RAIN Group studied 713 buyers and sellers for its Top Performance in Sales Negotiation report. The top-performing group of sellers closed 72% of the deals they pitched, against 47% for everyone else. The single biggest factor separating top performers was insight into the power and leverage each side held in the negotiation. That means negotiation isn't a skill bolted onto sales. It is the same conversation, continued.

7. AI follow-up drives up to 83% higher revenue

Compiled data from Notta and Flowlu shows that sales teams using AI for follow-up report up to 83% higher revenue. The lift comes mainly from three things: better timing (AI contacts leads within five minutes, which Growth List shows is nine times more effective), better personalization, and better prioritization of which leads to call first. This isn't an argument for replacing reps with AI. It's an argument that reps with AI behind them can spend 30% of their time on the right prospects instead of 80% guessing.

What to do with the numbers

Seven numbers, seven directions. If you only take one away, take the one about training frequency. Salesprep, which has analyzed more than ten thousand AI roleplays, sees that three calls a week produce noticeable change in opening hooks and objection handling within a month. If you want to test the numbers above against your own call material, there is no faster way to begin than an AI roleplay where every session gets automatic feedback.
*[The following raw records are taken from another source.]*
(** With 512 characters collected, the next one and the end of the line are both written behind the array. *)
Lemma full_line_faults text color cl t : length cl = 512%nat → print_chars text cl 512 color t = Stuck Fault.
Proof.
  intros Hcl. assert (∀ v, arr_set cl 512 v = None) as H.
  { intros v. unfold arr_set. rewrite Hcl. done. }
  destruct text as [|c text]; cbn [print_chars].
  - change (0 <? 512) with true. cbv iota. mred. by rewrite H.
  - destruct (c =? 10); mred; by rewrite H.
Qed.

Lemma print_overruns text color w cl cur t ls : shows t ls → window_width_chars t = Z.of_nat w → (0 < w)%nat →
  length cl = 512%nat → take (length cur) cl = cur → Forall is_char cur → (length cur ≤ 511)%nat →
  Forall is_char text → all_short (lines_of cur text) = false →
  print_chars text cl (Z.of_nat (length cur)) color t = Stuck Fault.
Proof.
  intros Hsh Hw Hwpos. revert cl cur t ls Hsh Hw. induction text as [|c text IH]; intros cl cur t ls Hsh Hw Hcl Hcur Hc Hlen Ht Hsl;
    cbn [print_chars lines_of all_short forallb] in *.
  { rewrite andb_true_r in Hsl. apply Nat.ltb_ge in Hsl. lia. }
  apply Forall_cons_1 in Ht as [Hch Ht]. destruct (c =? 10).
  - cbn [all_short forallb] in Hsl. rewrite (proj2 (Nat.ltb_lt _ _)) in Hsl by lia. cbn [andb] in Hsl.
    rewrite arr_set_inside, Nat2Z.id by lia. unfold of_option at 1. mred.
    destruct (proj1 (wp_run _ _ _) (wrap_collected cl cur color w t ls Hsh Hw Hwpos Hcl Hcur Hc Hlen)) as ([] & t1 & -> & Hsh1 & Hw1).
    change 0 with (Z.of_nat (@length Z [])). eapply (IH _ [] t1); try done; [by rewrite length_insert|cbn; lia].
  - rewrite arr_set_inside, Nat2Z.id by lia. unfold of_option at 1. mred.
    replace (Z.of_nat (length cur) + 1) with (Z.of_nat (length (cur ++ [c]))) by (rewrite length_app; cbn; lia).
    destruct (decide (length cur = 511%nat)) as [E|].
    + rewrite length_app, E. apply full_line_faults. by rewrite length_insert.
    + eapply (IH _ (cur ++ [c])); try done; [by rewrite length_insert|by apply collect_char| |rewrite length_app; cbn; lia].
      apply Forall_app_2; [done|by constructor].
Qed.

(** Nothing but the newlines is lost by cutting into pieces. *)
Lemma pieces_whole w fuel s : (0 < w)%nat → (length s ≤ fuel)%nat → concat (pieces fuel w s) = s.
Proof.
  intros Hw. revert s. induction fuel as [|n IH]; intros [|x s] Hf; cbn in Hf; try done; [lia|]. cbn [pieces concat].
  rewrite IH; [by rewrite take_drop|]. rewrite length_drop. cbn. lia.
Qed.

Lemma lines_whole cur text : concat (lines_of cur text) = cur ++ filter (λ c, c ≠ 10) text.
Proof.
  revert cur. induction text as [|c text IH]; intros cur; cbn [lines_of concat]; [done|].
  destruct (Z.eqb_spec c 10) as [->|H].
  - cbn [concat]. rewrite IH, filter_cons_False by (intros ?; done). done.
  - rewrite IH, filter_cons_True, <-app_assoc by done. done.
Qed.

Lemma wrapped_whole w ls : (0 < w)%nat → concat (wrapped w ls) = concat ls.
Proof.
  intros Hw. unfold wrapped. induction ls as [|l ls IH]; cbn [map concat]; [done|]. by rewrite concat_app, IH, pieces_whole.
Qed.

Lemma pieces_width w fuel s : Forall (λ l, length l ≤ w)%nat (pieces fuel w s).
Proof. revert s. induction fuel as [|n IH]; intros [|x s]; constructor; [rewrite length_take; lia|apply IH]. Qed.

Lemma wrapped_width w ls : Forall (λ l, length l ≤ w)%nat (wrapped w ls).
Proof. unfold wrapped. induction ls as [|l ls IH]; cbn [map concat]; [constructor|]. apply Forall_app_2; [apply pieces_width|done]. Qed.

Lemma cut_nothing w ls : (w ≤ 255)%nat → map (take 255) (wrapped w ls) = wrapped w ls.
Proof.
  intros Hw. pose proof (wrapped_width w ls) as H. induction H as [|l rest Hl _ IH]; [done|]. cbn. rewrite IH, take_ge by lia. done.
Qed.

(** C39: Output in a terminal whose window is at least a character wide.  The text is taken line by
    line; each line is cut into pieces of the width of the window, an empty line gives none, and of
    each piece the first 255 characters are put behind the lines that were there, of which the
    newest hundred stay.  With a window of at most 255 characters nothing but the newlines is lost:
    the pieces joined are the text without them.  A text with a line of 512 characters or more is
    written behind the array its lines are collected in. *)
Theorem terminal_print_wraps (text : str) (color : Z) (w : nat) (t : terminal) (ls : list str) (Hsh : shows t ls)
    (Hw : window_width_chars t = Z.of_nat w) (Hpos : (0 < w)%nat) (Ht : Forall is_char text) :
  let shown := map (take 255) (wrapped w (lines_of [] text)) in
  (if all_short (lines_of [] text) then
    ∃ t', gui_terminal_print text color t = Done tt t' ∧ shows t' (newest (ls ++ shown)) ∧ window_width_chars t' = Z.of_nat w
   else gui_terminal_print text color t = Stuck Fault) ∧
  Forall (λ l, length l ≤ w)%nat shown ∧ ((w ≤ 255)%nat → concat shown = filter (λ c, c ≠ 10) text).
Proof.
  intros shown. split; [|split].
  - unfold gui_terminal_print. change 0 with (Z.of_nat (@length Z [])) at 2 4.
    destruct (all_short (lines_of [] text)) eqn:Hsl.
    + destruct (proj1 (wp_run _ _ _) (print_run text color w (replicate 512 0) [] t ls Hsh Hw Hpos eq_refl eq_refl ltac:(constructor) Ht Hsl))
        as ([] & t' & E & H). by exists t'.
    + apply (print_overruns text color w _ [] t ls); try (done || (cbn; lia)).
  - unfold shown. rewrite Forall_fmap. eapply Forall_impl; [|apply wrapped_width]. intros l H. cbn in *. rewrite length_take. lia.
  - intros H. unfold shown. rewrite cut_nothing, wrapped_whole, lines_whole by done. done.
Qed.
Common questions about this topic

Is cold call dead in 2026?

No. ZoomInfo's 2026 data shows that 82% of buyers are open to meetings via cold call and that 57% of executives prefer phone contact over any other channel. What's dead is the generic script, not the method.

How many follow-ups is too many?

Studies show that 80% of sales require between five and twelve follow-ups. The risk isn't following up too many times — the risk is that the follow-ups look identical. Vary channel and content between every touch.

How many questions should I ask on a discovery call?

Gong found that 11–14 questions is optimal, based on analysis of more than 519,000 B2B sales calls. Fewer miss nuance; more feel like an interrogation. Against C-suite buyers, jump straight to implication questions.